Первин не успела остановить девочку — та ринулась в спальню. Падмабаи рыдала, трясла бабушку, ожидая, что та откликнется. Фрейлины бросились было к ней, но Первин упреждающе подняла руку. Не нужно мешать последней встрече Падмабаи с бабушкой. Бабушка, сколько видела Первин, обращалась с девочкой резко, однако княжна явно ее любила.
Падмабаи прижалась лбом к бледной щеке бабушки. Потом шагнула назад, посмотрела на Первин. И тихо произнесла:
— В следующей жизни она будет бабочкой. Красно-белой, это мои любимые цвета. И будет порхать со мной рядом в саду.
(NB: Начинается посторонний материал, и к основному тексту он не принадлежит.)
Lemma collect_loop X st rest : forall fuel ts locs args k0 s,
  Forall2 (fun kv a => to_text kv.2 = Some a) rest ts ->
  stack (L s) = k0 :: st -> length locs = length args -> (length locs <= 63)%nat ->
  owns (mem s) (strings locs args ++ X) -> (length rest < fuel)%nat ->
  wp (loop fuel (fun c : list (lkey * lval) * list ptr =>
    let '(rest, argv) := c in
    on_L pop1 ;;;
    match rest with
    | [] => ret (inr argv)
    | (k, v) :: rest' =>
        on_L (push (val_of_key k)) ;;;
        on_L (push v) ;;;
        if decide (length argv < EQUUS_MAX_ARGC - 1)%nat then
          let! arg := on_L (luaL_checkstring (-1)) in
          on_L pop1 ;;;
          let! p := on_mem (malloc (cstr arg ++ [NUL])) in
          ret (inl (rest', argv ++ [p]))
        else ret (inr argv)
    end) (rest, Some <$> locs))
    (fun o s' => exists locs' extra h, o = Ok (Some <$> locs') /\
       length locs' = length (take 63 (args ++ ts)) /\
       owns h (strings locs' (take 63 (args ++ ts)) ++ X) /\
       s' = with_mem h (with_stack_L (extra ++ st) s)) s.
Proof.
  induction rest as [|[k v] rest IH]; intros [|fuel] ts locs args k0 s Hts Hst Hlen H63 Ho Hf;
    try (cbn in Hf; lia); rewrite loop_S; unfold on_L, pop1; wp_simpl; rewrite Hst; wp_simpl.
  - apply Forall2_nil_inv_l in Hts as ->. exists locs, [], (mem s).
    rewrite app_nil_r, take_ge by lia. split_and!; [done|done|done|by destruct s].
  - apply Forall2_cons_inv_l in Hts as (a & ts' & Hv & Hts & ->). cbn in Hv.
    unfold push. wp_simpl. rewrite length_fmap.
    destruct (decide (length locs < EQUUS_MAX_ARGC - 1)%nat) as [Hlt|Hge].
    + change (EQUUS_MAX_ARGC - 1)%nat with 63%nat in Hlt. wp_simpl.
      eapply wp_checkstring_top; [reflexivity|exact Hv|]. intros v'. cbn. wp_simpl.
      unfold on_mem. wp_simpl. eapply wp_malloc; [exact Ho|]. intros l h Hh. cbn. wp_simpl.
      replace ((Some <$> locs) ++ [Some l]) with (Some <$> (locs ++ [l])) by by rewrite fmap_app.
      eapply wp_mono; [eapply (IH fuel ts' (locs ++ [l]) (args ++ [a]) (val_of_key k)); try done|].
      * rewrite !length_app. cbn. lia.
      * rewrite length_app. cbn. lia.
      * rewrite strings_snoc by done. cbn. reorder Hh.
      * cbn in Hf. lia.
      * intros o s' (locs' & extra & h' & -> & H1 & H2 & ->). rewrite <- app_assoc in H1, H2. cbn in H1, H2.
        exists locs', extra, h'. split_and!; [done|done|done|by destruct s].
    + change (EQUUS_MAX_ARGC - 1)%nat with 63%nat in Hge. wp_simpl.
      exists locs, [v; val_of_key k], (mem s).
      replace (take 63 (args ++ a :: ts')) with args.
      * split_and!; [done|done|done|by destruct s].
      * rewrite take_app_le by lia. by rewrite take_ge by lia.
Qed.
— Обязательно. — Слова девочки тронули Первин. В индуизме каждому дается следующая попытка, возможность вернуться к жизни в ином воплощении. Бабочка казалась подходящей метафорой для раджматы, которая когда-то очень любила праздники, но не любила удаляться от места своего обитания. — Ей будет очень хорошо в таком облике.
— Ай [43] сказала мне, что Пратап Рао стал ветром, который ревет по ночам. Так он говорит нам, что все у него хорошо. Ну а Вагх? — Голос дрогнул, когда девочка произносила прозвище брата — так его называли лишь члены правящей семьи. — Он когда-нибудь вернется или я теперь совсем одна?
— Одна вы точно не останетесь. Никому неведома воля божества, но мы сделаем все, чтобы найти их обоих. — Первин договорила и заметила, что Рама одобрительно кивнул. То, что он готов ей содействовать, сильно ее приободрило.